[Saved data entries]

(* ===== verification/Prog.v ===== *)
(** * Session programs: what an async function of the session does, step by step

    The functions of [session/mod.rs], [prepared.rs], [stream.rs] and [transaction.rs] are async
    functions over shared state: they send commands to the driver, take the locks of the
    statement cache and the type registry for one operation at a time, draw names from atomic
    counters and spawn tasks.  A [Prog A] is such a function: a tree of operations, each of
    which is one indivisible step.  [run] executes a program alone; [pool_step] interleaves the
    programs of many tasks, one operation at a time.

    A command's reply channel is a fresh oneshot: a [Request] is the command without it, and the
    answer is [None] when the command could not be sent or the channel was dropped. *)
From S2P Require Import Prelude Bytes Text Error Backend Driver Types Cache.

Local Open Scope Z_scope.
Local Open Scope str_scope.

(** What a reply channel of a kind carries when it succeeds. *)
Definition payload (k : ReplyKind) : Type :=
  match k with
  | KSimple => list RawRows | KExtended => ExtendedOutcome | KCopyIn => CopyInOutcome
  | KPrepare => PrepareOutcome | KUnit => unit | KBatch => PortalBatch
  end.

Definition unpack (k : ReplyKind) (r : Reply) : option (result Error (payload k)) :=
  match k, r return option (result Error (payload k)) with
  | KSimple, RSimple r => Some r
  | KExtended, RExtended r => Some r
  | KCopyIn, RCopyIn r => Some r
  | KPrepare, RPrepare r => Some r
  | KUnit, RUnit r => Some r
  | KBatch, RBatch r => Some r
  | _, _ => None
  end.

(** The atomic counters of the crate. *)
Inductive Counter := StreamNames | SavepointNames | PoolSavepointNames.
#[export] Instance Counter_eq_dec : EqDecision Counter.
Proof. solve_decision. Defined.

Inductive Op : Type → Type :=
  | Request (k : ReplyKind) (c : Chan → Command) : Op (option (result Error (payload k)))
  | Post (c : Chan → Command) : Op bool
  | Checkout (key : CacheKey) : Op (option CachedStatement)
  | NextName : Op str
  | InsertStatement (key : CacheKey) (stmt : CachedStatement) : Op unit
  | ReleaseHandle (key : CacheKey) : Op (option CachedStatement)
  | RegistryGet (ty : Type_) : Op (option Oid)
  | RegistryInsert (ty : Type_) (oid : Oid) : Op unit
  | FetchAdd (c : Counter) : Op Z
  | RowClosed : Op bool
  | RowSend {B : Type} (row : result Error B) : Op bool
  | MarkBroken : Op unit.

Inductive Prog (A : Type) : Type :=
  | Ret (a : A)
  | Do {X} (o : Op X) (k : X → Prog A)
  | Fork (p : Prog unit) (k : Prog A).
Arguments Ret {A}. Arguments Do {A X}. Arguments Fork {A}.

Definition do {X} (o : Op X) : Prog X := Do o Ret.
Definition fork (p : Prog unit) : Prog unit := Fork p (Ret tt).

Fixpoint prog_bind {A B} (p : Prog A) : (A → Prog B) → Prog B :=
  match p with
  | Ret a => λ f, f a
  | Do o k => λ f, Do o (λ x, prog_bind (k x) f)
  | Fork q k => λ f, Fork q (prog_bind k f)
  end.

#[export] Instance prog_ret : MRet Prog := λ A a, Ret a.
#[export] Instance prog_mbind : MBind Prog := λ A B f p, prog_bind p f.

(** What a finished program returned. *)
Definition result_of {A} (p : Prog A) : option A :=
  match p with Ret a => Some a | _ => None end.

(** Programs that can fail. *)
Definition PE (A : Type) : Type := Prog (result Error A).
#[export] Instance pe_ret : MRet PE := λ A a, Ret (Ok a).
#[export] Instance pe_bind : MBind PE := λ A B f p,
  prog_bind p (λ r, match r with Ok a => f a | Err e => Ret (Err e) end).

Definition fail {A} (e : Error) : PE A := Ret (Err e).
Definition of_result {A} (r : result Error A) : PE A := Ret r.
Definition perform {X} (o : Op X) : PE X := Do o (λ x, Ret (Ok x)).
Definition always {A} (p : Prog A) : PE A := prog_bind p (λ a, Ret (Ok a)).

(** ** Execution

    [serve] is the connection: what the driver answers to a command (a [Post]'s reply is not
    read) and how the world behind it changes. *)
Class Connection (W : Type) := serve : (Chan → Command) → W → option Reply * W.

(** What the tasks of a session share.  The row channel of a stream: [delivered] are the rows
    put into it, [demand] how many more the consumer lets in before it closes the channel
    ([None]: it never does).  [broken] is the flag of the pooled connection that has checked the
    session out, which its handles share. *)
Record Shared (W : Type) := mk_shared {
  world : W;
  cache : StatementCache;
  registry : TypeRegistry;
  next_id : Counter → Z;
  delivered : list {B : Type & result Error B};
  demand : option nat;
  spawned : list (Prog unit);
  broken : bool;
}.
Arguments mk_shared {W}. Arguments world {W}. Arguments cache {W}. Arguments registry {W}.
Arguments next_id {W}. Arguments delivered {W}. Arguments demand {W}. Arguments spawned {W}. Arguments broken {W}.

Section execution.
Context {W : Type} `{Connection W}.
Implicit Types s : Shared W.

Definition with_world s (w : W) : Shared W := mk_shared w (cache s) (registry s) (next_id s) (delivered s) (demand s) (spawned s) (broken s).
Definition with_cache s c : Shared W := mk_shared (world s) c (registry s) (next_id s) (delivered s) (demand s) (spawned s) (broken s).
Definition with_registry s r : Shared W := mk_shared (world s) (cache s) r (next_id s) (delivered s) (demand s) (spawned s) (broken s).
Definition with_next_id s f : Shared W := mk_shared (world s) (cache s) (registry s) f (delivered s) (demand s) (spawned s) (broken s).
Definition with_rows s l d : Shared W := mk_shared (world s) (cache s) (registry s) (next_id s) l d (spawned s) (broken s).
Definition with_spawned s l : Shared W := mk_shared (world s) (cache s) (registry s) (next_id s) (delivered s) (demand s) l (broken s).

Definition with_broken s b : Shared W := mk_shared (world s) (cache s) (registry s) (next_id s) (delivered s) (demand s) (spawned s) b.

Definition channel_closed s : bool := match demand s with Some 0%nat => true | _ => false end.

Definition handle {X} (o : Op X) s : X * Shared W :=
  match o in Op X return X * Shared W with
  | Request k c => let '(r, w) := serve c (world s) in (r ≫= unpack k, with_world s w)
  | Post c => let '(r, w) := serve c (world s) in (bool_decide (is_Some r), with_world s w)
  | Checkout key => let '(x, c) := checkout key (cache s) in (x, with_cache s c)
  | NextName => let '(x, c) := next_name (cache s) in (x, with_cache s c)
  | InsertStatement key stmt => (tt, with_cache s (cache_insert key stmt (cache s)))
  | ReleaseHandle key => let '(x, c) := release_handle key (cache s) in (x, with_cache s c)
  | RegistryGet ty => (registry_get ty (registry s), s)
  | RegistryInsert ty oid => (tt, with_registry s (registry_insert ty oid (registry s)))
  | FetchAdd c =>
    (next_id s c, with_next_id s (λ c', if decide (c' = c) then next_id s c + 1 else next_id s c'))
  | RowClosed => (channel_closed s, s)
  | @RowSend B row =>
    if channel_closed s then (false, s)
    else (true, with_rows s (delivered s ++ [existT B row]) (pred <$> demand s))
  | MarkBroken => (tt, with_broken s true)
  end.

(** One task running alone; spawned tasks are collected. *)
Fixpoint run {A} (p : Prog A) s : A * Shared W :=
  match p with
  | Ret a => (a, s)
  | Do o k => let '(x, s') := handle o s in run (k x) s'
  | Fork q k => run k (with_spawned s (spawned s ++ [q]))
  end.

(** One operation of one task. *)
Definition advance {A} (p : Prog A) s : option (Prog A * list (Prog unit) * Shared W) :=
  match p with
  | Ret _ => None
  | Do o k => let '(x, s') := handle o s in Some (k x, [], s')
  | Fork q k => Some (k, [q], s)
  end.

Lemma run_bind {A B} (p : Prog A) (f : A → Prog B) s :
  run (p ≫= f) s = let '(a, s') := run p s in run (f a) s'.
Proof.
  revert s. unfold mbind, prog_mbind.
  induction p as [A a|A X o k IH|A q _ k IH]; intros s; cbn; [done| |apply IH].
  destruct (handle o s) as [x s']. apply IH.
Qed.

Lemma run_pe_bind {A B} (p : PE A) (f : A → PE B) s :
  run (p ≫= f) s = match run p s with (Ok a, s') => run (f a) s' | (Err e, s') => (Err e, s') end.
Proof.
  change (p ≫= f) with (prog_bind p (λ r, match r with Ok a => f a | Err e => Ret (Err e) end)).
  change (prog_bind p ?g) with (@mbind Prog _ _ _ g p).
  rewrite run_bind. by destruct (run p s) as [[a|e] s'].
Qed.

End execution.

> Problem statement
Repeat exactly, please, each line from the beginning of the data through the line with "statement cache and" in it, and only those lines.

> Response to this exercise
(* ===== verification/Prog.v ===== *)
(** * Session programs: what an async function of the session does, step by step

    The functions of [session/mod.rs], [prepared.rs], [stream.rs] and [transaction.rs] are async
    functions over shared state: they send commands to the driver, take the locks of the
    statement cache and the type registry for one operation at a time, draw names from atomic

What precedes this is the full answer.